- Communist takeover of Laos: Part of Laotian Civil War
| Date | 14 April 1975 – 2 December 1975 |
| Location | Laos |
| Result | Pathet Lao and North Vietnamese victory |

Belligerents
- Pathet Lao North Vietnam: Kingdom of Laos United States Thailand

Commanders and leaders
- Souphanouvong Kaysone Phomvihane Lê Duẩn: Savang Vatthana Oudone Sananikone (AWOL) Kouprasith Abhay (AWOL) Vang Pao Gerald Ford Kukrit Pramoj
- Casualties and losses: Between 30,000-40,000 Hmong soldiers had been killed in combat and between 2,500-3,000 were missing in action in the end of the war

= Communist takeover of Laos =

1975 event

The Communist takeover of Laos was culminated by a final offensive launched by Pathet Lao forces supported by the North Vietnamese Army in April 1975 that resulted in the proclamation of the Lao People's Democratic Republic on 2 December 1975.

==Background==

The U.S. pulled out of Laos in 1973, as stipulated by the Paris Peace Accords. Thailand likewise began to withdraw its troops from Laos following the signing of the Paris Accords. North Vietnam was not required to remove its forces under the terms of the treaty.

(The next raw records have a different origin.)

(** A miss on a live store: one endpoint call, then the write-through. *)
Lemma get_explanation_miss (self : t) (request : ExplanationRequest)
    (w : world) data (response : completion) (content : string)
    (rest : list string) (e : Explanation.t) :
  cache_enabled self = true ->
  redis w = Some (Live data) ->
  data !! _generate_cache_key request = None ->
  1 <= OpenAIClient.max_retries openai_client ->
  endpoint w (endpoint_calls w) (explanation_call request) = Return response ->
  choices response = content :: rest ->
  _parse_explanation content (student_level request) = Return e ->
  get_explanation openai_client self request true w
  = (Return e,
     World (Some (Live (<[_generate_cache_key request
                          := (RedisClient.cache_ttl,
                              json_dumps false (Explanation.model_dump e))]> data)))
       (endpoint w) (S (endpoint_calls w)) (sleeps w) (uuid_calls w)).
Proof.
  intros Hen Hr Hk Hmax He Hc Hp. unfold get_explanation.
  rewrite Hen. cbn [andb].
  unfold mbind at 1, M_bind at 1. unfold mbind at 1, M_bind at 1.
  rewrite (get_live_miss w _ data Hr Hk).
  unfold mret at 1, M_ret at 1.
  unfold mbind at 1, M_bind at 1.
  rewrite (create_completion_first_success _ _ _ _ _ w response Hmax He).
  unfold mbind at 1, M_bind at 1. unfold lift at 1, first_choice. rewrite Hc.
  unfold mbind at 1, M_bind at 1. unfold lift at 1. rewrite Hp.
  unfold mbind at 1, M_bind at 1. unfold mbind at 1, M_bind at 1.
  erewrite set_live by (first [exact Hr | reflexivity]).
  by simpl.
Qed.

(** C7.  With caching on, a live and initially empty store, and an
    endpoint that answers its first call with at least one choice, asking
    twice for requests with equal normalized fields returns the same
    explanation both times; the second call leaves the world untouched,
    so the endpoint is called exactly once over the two calls.  The
    encoding of the dumped explanation is assumed non-empty and decodable
    by [json.loads]. *)
Theorem second_explanation_served_from_cache (self : t)
    (request1 request2 : ExplanationRequest) (w : world)
    (response : completion) (content : string) (rest : list string) :
  cache_enabled self = true ->
  redis w = Some (Live ∅) ->
  same_explanation_fields request1 request2 ->
  1 <= OpenAIClient.max_retries openai_client ->
  endpoint w (endpoint_calls w) (explanation_call request1) = Return response ->
  choices response = content :: rest ->
  (forall e, _parse_explanation content (student_level request1) = Return e ->
     json_dumps false (Explanation.model_dump e) <> ""
     /\ json_loads (json_dumps false (Explanation.model_dump e))
        = Return (Explanation.model_dump e)) ->
  exists e w1,
    get_explanation openai_client self request1 true w = (Return e, w1)
    /\ get_explanation openai_client self request2 true w1 = (Return e, w1)
    /\ endpoint_calls w1 = S (endpoint_calls w).
Proof.
  intros Hen Hr Hsame Hmax He Hc Hcodec.
  destruct (parse_explanation_total content (student_level request1))
    as (e & Hp & Hd & Ht).
  destruct (Hcodec e Hp) as [Hne Hrt].
  eexists e, _. split; [|split].
  - by apply (get_explanation_miss self request1 w ∅ response content rest e).
  - eapply get_explanation_hit; try done.
    rewrite <- (explanation_key_of_same_fields _ _ Hsame).
    apply lookup_insert_eq.
  - done.
Qed.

The national government was forced to accept the Pathet Lao into the government.
During 1974 and 1975 the balance of power in Laos shifted steadily in favour of the Pathēt Lao as the U.S. disengaged itself from Indochina. Prime Minister Souvanna Phouma was tired and demoralised, and following a heart attack in mid-1974 he spent some months recuperating in France, after which he announced that he would retire from politics following the elections scheduled for early 1976.

The anti-communist forces were thus leaderless, and also divided and deeply mired in corruption. Souphanouvong, by contrast, was confident and a master political tactician, and had behind him the disciplined cadres of the communist party and the Pathēt Lao forces and the North Vietnamese army. The end of American aid also meant the mass demobilization of most of the non-Pathēt Lao military forces in the country. The Pathēt Lao on the other hand continued to be both funded and equipped by North Vietnam.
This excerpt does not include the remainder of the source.